Step 6: The "Oh No, Disk Full!" Scenario

Imagine your logs filled up the partition. Let's extend it on the fly using the second disk.

# 1. Add the second disk to the group
sudo vgextend app_data /dev/loop11

# 2. Extend the Logical Volume by 80MB
sudo lvextend -L +80M /dev/app_data/logs_lv

# 3. Resize the file system (The most important step!)
sudo resize2fs /dev/app_data/logs_lv

# 4. Check the new size
df -h /mnt/logs

(You should now see roughly 120-130MB. You just resized storage without rebooting!)

Phase 3: Understanding RAID

Goal: Conceptual check. (We won't build a RAID array as it conflicts with the LVM lab on a single machine, but we will check for it).

Check RAID Status: Run this command to see if your current system uses Software RAID.

cat /proc/mdstat

If you see unused devices: <none>, you are not running RAID.
In a real server, you might use mdadm to pair disks (e.g., RAID 1 for mirroring).

Phase 4: Basic Permissions

Goal: Control who can read/write your files.

Step 1: Create a "Secret" File

cd /mnt/logs
sudo touch secret_config.txt

Step 2: Lock it down

Remove all permissions for "Group" and "Others".

sudo chmod 600 secret_config.txt
ls -l secret_config.txt

Result: Only the owner (root) can read/write. If you switch users, you cannot see this file.

Step 3: Change Ownership (chown)

Give this file to your current user so you can edit it without sudo.

# Replace 'your_user' with your actual username (run 'whoami' to check)
sudo chown $USER:$USER secret_config.txt
ls -l secret_config.txt

Phase 5: Advanced Permissions (The Pro Stuff)

Goal: Use SGID for team collaboration and Sticky Bit for safety.

Step 1: SGID (Shared Group Collaboration)

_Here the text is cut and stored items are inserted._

(* ===== verification/Tests.v ===== *)
(** * Programs of the repository, run (ancestortest, dottest and depthtest of tools/)

    The programs that use the library from one thread, translated and run: each
    counts what goes wrong in [errors].  They exercise the construction of
    graphs, the queries and the tear-down together, from the start of the
    process. *)

From S2P Require Import Prelude Ring Types Sys Structure Memory Ipc GraphInit GraphWf Query Startup Print Driver Search Lookup Double Depth Describe.
From Stdlib Require Import Ascii String.

Module Tests.
Import Double Types Sys Structure GraphInit Query Depth Startup Print Driver Describe.
#[local] Open Scope Z_scope.

Section Code.
Context {W : Type} `{Syscalls W}.
(** What uninitialised handles hold. *)
Context (junk_node : node_t) (junk_edge : edge_t) (junk_graph : Z).

(** [CheckReturn(statement, expected)] *)
Definition CheckReturn (ret expected : Z) : DM W unit := fun d =>
  Ok (inr tt, if ret =? expected then d else d <| errors ::= fun k => k + 1 |>).

(** [CheckError(pgm_init_node(&n, g, ...))] and the handle it leaves in [n] *)
Definition new_node (m : ST (pgm_state W) (Z * option node_t)) : DM W node_t :=
  '(ret, n) ← call m; CheckError ret ;; mret (default junk_node n).

Definition new_edge (m : ST (pgm_state W) (Z * option edge_t)) : DM W edge_t :=
  '(ret, e) ← call m; CheckError ret ;; mret (default junk_edge e).

(** ** ancestortest *)

Definition check_ancestor (n q : node_t) (expected : Z) : DM W unit :=
  ret ← call (pgm_is_ancestor n q); CheckReturn ret expected.
Definition check_descendant (n q : node_t) (expected : Z) : DM W unit :=
  ret ← call (pgm_is_descendant n q); CheckReturn ret expected.

Definition ancestortest : DM W Z :=
  _ ← call pgm_init_process_local;
  '(_, g) ← call (pgm_init_graph junk_graph (lit "predtest"));
  n0 ← new_node (pgm_init_node_num (Some junk_node) g 0);
  n1 ← new_node (pgm_init_node_num (Some junk_node) g 1);
  n2 ← new_node (pgm_init_node_num (Some junk_node) g 2);
  n3 ← new_node (pgm_init_node_num (Some junk_node) g 3);
  n4 ← new_node (pgm_init_node_num (Some junk_node) g 4);
  n5 ← new_node (pgm_init_node_num (Some junk_node) g 5);
  _ ← new_edge (pgm_init_edge (Some junk_edge) n0 n1 (lit "e0_1") default_edge);
  _ ← new_edge (pgm_init_edge (Some junk_edge) n0 n3 (lit "e0_3") default_edge);
  _ ← new_edge (pgm_init_edge (Some junk_edge) n1 n2 (lit "e1_2") default_edge);
  _ ← new_edge (pgm_init_edge (Some junk_edge) n3 n4 (lit "e3_4") default_edge);
  _ ← new_edge (pgm_init_edge (Some junk_edge) n2 n5 (lit "e2_5") default_edge);
  _ ← new_edge (pgm_init_edge (Some junk_edge) n4 n5 (lit "e4_5") default_edge);
  _ ← new_edge (pgm_init_backedge (Some junk_edge) 1 n5 n0 (lit "be5_0") default_edge);
  check_ancestor n0 n0 0 ;;
  check_ancestor n1 n0 1 ;;
  check_ancestor n2 n0 1 ;;
  check_ancestor n3 n0 1 ;;
  check_ancestor n4 n0 1 ;;
  check_ancestor n5 n0 1 ;;
  check_descendant n0 n5 1 ;;
  check_descendant n1 n5 1 ;;
  check_descendant n2 n5 1 ;;
  check_descendant n3 n5 1 ;;
  check_descendant n4 n5 1 ;;
  check_ancestor n2 n3 0 ;;
  check_ancestor n3 n2 0 ;;
  check_descendant n2 n3 0 ;;
  check_descendant n3 n2 0 ;;
  check_ancestor n1 n4 0 ;;
  check_ancestor n4 n1 0 ;;
  check_descendant n1 n4 0 ;;
  check_descendant n4 n1 0 ;;
  mret 0.

(** ** dottest *)

(** The attributes the program sets up; [mq_maxmsg] shares its word with the
    other unions' members. *)
Definition cv_attr : edge_attr_t := Attr 1 5 6 pgm_cv_edge 0 0 0.
Definition be_cv_attr : edge_attr_t := Attr 1 1 1 pgm_cv_edge 0 0 0.
Definition fast_fifo_attr : edge_attr_t := Attr 1 1 1 pgm_fast_fifo_edge 0 0 0.
Definition fast_mq_attr : edge_attr_t := Attr 1 1 1 pgm_fast_mq_edge 10 0 0.
Definition fifo_attr : edge_attr_t := Attr 1 1 1 pgm_fifo_edge 0 0 0.
Definition mq_attr : edge_attr_t := Attr 1 1 1 pgm_mq_edge 10 0 0.

(** The text that is printed comes back with the result of [main]. *)
Definition dottest `{Filesystem W} (fuel : nat) : DM W (list ascii) :=
  ret ← call (pgm_init fuel "/tmp/graphs" true false); CheckError ret ;;
  '(ret, g) ← call (pgm_init_graph junk_graph (lit "dotDemo")); CheckError ret ;;
  n0 ← new_node (pgm_init_node (Some junk_node) g (lit "n0"));
  n1 ← new_node (pgm_init_node (Some junk_node) g (lit "n1"));
  n2 ← new_node (pgm_init_node (Some junk_node) g (lit "n2"));
  n3 ← new_node (pgm_init_node (Some junk_node) g (lit "n3"));
  n4 ← new_node (pgm_init_node (Some junk_node) g (lit "n4"));
  n5 ← new_node (pgm_init_node (Some junk_node) g (lit "n5"));
  n6 ← new_node (pgm_init_node (Some junk_node) g (lit "n6"));
  _ ← new_edge (pgm_init_edge (Some junk_edge) n0 n1 (lit "e0_1") cv_attr);
  _ ← new_edge (pgm_init_edge (Some junk_edge) n0 n2 (lit "e0_2") fifo_attr);
  _ ← new_edge (pgm_init_edge (Some junk_edge) n0 n3 (lit "e0_3") fast_mq_attr);
  _ ← new_edge (pgm_init_edge (Some junk_edge) n0 n4 (lit "e0_4") mq_attr);
  _ ← new_edge (pgm_init_edge (Some junk_edge) n0 n5 (lit "e0_5") fast_fifo_attr);
  _ ← new_edge (pgm_init_edge (Some junk_edge) n1 n6 (lit "e1_6") fast_mq_attr);
  _ ← new_edge (pgm_init_edge (Some junk_edge) n2 n6 (lit "e2_6") fifo_attr);
  _ ← new_edge (pgm_init_edge (Some junk_edge) n3 n6 (lit "e3_6") cv_attr);
  _ ← new_edge (pgm_init_edge (Some junk_edge) n4 n6 (lit "e4_6") mq_attr);
  _ ← new_edge (pgm_init_edge (Some junk_edge) n5 n6 (lit "e5_6") fast_fifo_attr);
  _ ← new_edge (pgm_init_backedge (Some junk_edge) 1 n6 n0 (lit "be6_0") be_cv_attr);
  '(ret, text) ← call (pgm_print_graph g); CheckError ret ;;
  ret ← call (pgm_destroy_graph g); CheckError ret ;;
  ret ← call pgm_destroy; CheckError ret ;;
  mret text.

(** ** depthtest *)

(** [weights[e]], a map ordered by the edge's index; what is missing reads as
    zero (and stays in the map as such). *)
Definition weight (weights : gmap Z double) : @pgm_weight_func_t W :=
  fun e => mret (default (dofZ 0) (weights !! ed_edge e)).

(** [(int)pgm_get_min_depth(n, ...)] as it is printed *)
Definition depth_int (m : ST (pgm_state W) double) : DM W Z :=
  x ← call m;
  match to_int x with Some z => mret z | None => dlift (Fault OutOfBounds) end.

Section Depths.
Context `{Boost}.

Definition min_depths (w : option (@pgm_weight_func_t W)) (ns : list node_t) : DM W (list Z) :=
  mapM (fun n => depth_int (pgm_get_min_depth n w)) ns.
Definition max_depths (w : option (@pgm_weight_func_t W)) (ns : list node_t) : DM W (list Z) :=
  mapM (fun n => depth_int (pgm_get_max_depth n w)) ns.

(** The seven lists of numbers that are printed, in order. *)
Definition depthtest : DM W (list (list Z)) :=
  ret ← call pgm_init_process_local; CheckError ret ;;
  '(ret, g) ← call (pgm_init_graph junk_graph (lit "demo")); CheckError ret ;;
  n0 ← new_node (pgm_init_node (Some junk_node) g (lit "n0"));
  n1 ← new_node (pgm_init_node (Some junk_node) g (lit "n1"));
  n2 ← new_node (pgm_init_node (Some junk_node) g (lit "n2"));
  n3 ← new_node (pgm_init_node (Some junk_node) g (lit "n3"));
  n4 ← new_node (pgm_init_node (Some junk_node) g (lit "n4"));
  e0_1 ← new_edge (pgm_init_edge (Some junk_edge) n0 n1 (lit "e0_1") default_edge);
  e0_2 ← new_edge (pgm_init_edge (Some junk_edge) n0 n2 (lit "e0_2") default_edge);
  e1_4 ← new_edge (pgm_init_edge (Some junk_edge) n1 n4 (lit "e1_4") default_edge);
  e2_3 ← new_edge (pgm_init_edge (Some junk_edge) n2 n3 (lit "e2_3") default_edge);
  e3_4 ← new_edge (pgm_init_edge (Some junk_edge) n3 n4 (lit "e3_4") default_edge);
  _ ← new_edge (pgm_init_backedge (Some junk_edge) 1 n4 n0 (lit "be4_0") default_edge);
  _ ← new_edge (pgm_init_backedge (Some junk_edge) 1 n3 n1 (lit "be3_1") default_edge);
  l1 ← min_depths None [n0; n1; n2; n3; n4];
  l2 ← max_depths None [n0; n1; n2; n3; n4];
  let weights : gmap Z double := <[ed_edge e3_4 := dofZ 11]> (<[ed_edge e2_3 := dofZ 7]>
    (<[ed_edge e1_4 := dofZ 1000]> (<[ed_edge e0_2 := dofZ 5]> (<[ed_edge e0_1 := dofZ 3]> ∅)))) in
  l3 ← min_depths (Some (weight weights)) [n0; n1; n2; n3; n4];
  l4 ← max_depths (Some (weight weights)) [n0; n1; n2; n3; n4];
  n00 ← new_node (pgm_init_node (Some junk_node) g (lit "n00"));
  e00_4 ← new_edge (pgm_init_edge (Some junk_edge) n00 n4 (lit "e00_4") default_edge);
  let weights := <[ed_edge e00_4 := dofZ 4]> weights in
  l5 ← min_depths None [n0; n00; n1; n2; n3; n4];
  l6 ← min_depths (Some (weight weights)) [n0; n00; n1; n2; n3; n4];
  l7 ← max_depths (Some (weight weights)) [n0; n00; n1; n2; n3; n4];
  ret ← call (pgm_destroy_graph g); CheckError ret ;;
  mret [l1; l2; l3; l4; l5; l6; l7].

End Depths.

End Code.

(** ** Results *)

(** What a program returns and how many errors it counts. *)
Definition verdict {W} (r : outcome ((exn + Z) * driver W)) : option (Z * Z) :=
  match r with Ok (inr z, d) => Some (z, errors d) | _ => None end.

Lemma verdict_run {W} (r : outcome ((exn + Z) * driver W)) z e :
  verdict r = Some (z, e) -> exists s', r = Ok (inr z, Driver s' e).
Proof. destruct r as [[[x|y] [s' k]]|]; simpl; [done| |done]. intros [= -> ->]. by exists s'. Qed.

Lemma start_process {W} `{Syscalls W} (s : pgm_state W) errs :
  gGraphs s = None -> (sys_new_graphs (world s)).1 = true ->
  call pgm_init_process_local (Driver s errs) =
  Ok (inr 0, Driver (State (Some ∅) (gGraphSharedMem s) true (gGraphPath s) (gMemName s) (heap s)
                      (sys_new_graphs (world s)).2) errs).
Proof.
  destruct s as [gs shm ma p nm hp w]. simpl. intros -> Hw.
  destruct (sys_new_graphs w) as [b w'] eqn:E. simpl in *. subst b.
  unfold call, pgm_init_process_local, prepare_graph_private_mem, sys, get, put, modify, mbind, ST_bind, mret, ST_ret.
  simpl. rewrite E. reflexivity.
Qed.



(** dottest in a small world of its own: no error is counted, nothing is left of
    the graphs, and what was printed reads back as the graph that was built. *)
#[local] Existing Instance Startup.demo_fs.

Definition dot_items : list item :=
  (NodeItem <$> [0; 1; 2; 3; 4; 5; 6]) ++
  [EdgeItem 0 1; EdgeItem 0 2; EdgeItem 0 3; EdgeItem 0 4; EdgeItem 0 5; EdgeItem 1 6; EdgeItem 2 6;
   EdgeItem 3 6; EdgeItem 4 6; EdgeItem 5 6; EdgeItem 6 0].

Lemma dottest_prints :
  match dottest (W := Z) (Node_t 0 0) (Edge_t 0 0) 0 9 (Driver demo_start 0) with
  | Ok (inr text, d) => (gGraphs (lib d), errors d, read_graph text) = (None, 0, dot_items)
  | _ => False
  end.
Proof. vm_compute. reflexivity. Qed.

(** depthtest prints the depths of its two graphs, with path searches that work by
    enumeration. *)
#[local] Existing Instance Depth.slow_boost.

Lemma depthtest_prints :
  match depthtest (W := Z) (Node_t 0 0) (Edge_t 0 0) 0 (Driver demo_start 0) with
  | Ok (inr printed, d) => (printed, errors d) =
      ([[0; 1; 1; 2; 2]; [0; 1; 1; 2; 3]; [0; 3; 5; 12; 23]; [0; 3; 5; 12; 1003];
        [0; 0; 1; 1; 2; 1]; [0; 0; 3; 5; 12; 4]; [0; 0; 3; 5; 12; 1003]], 0)
  | _ => False
  end.
Proof. vm_compute. reflexivity. Qed.

End Tests.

This is how multiple developers work in one folder (like /var/www/html for WordPress).

Create a shared directory.

sudo mkdir /mnt/logs/team_project

Set the SGID bit (the 2 in 2777).

sudo chmod 2777 /mnt/logs/team_project

Check the permission (Look for the s in the group column).

ls -ld /mnt/logs/team_project

Result: Any file created inside this folder will automatically inherit the group ownership of the folder, ensuring all team members can access it.

Step 2: Sticky Bit (Anti-Delete)

Set the Sticky Bit (the 1 in 1777).

sudo chmod 1777 /mnt/logs/team_project

Check the permission (Look for the t at the end).

ls -ld /mnt/logs/team_project

Result: Users can write files here, but only the person who created the file can delete it. This prevents team members from accidentally deleting each other's work.

Cleanup

Since we created fake drives and mount points, let's clean up your system so nothing is left behind.

# 1. Unmount the partition
sudo umount /mnt/logs

# 2. Remove LVM components
sudo lvremove -y /dev/app_data/logs_lv
sudo vgremove -y app_data
sudo pvremove -y /dev/loop10 /dev/loop11

# 3. Detach loop devices and delete fake files
sudo losetup -d /dev/loop10
sudo losetup -d /dev/loop11
rm ~/storage_lab/disk1.img ~/storage_lab/disk2.img
rm -rf ~/storage_lab
sudo rmdir /mnt/logs

Tutorial Complete

You have just performed the daily tasks of a Systems Engineer: managing inodes, resizing volumes with LVM, and securing files with advanced permissions!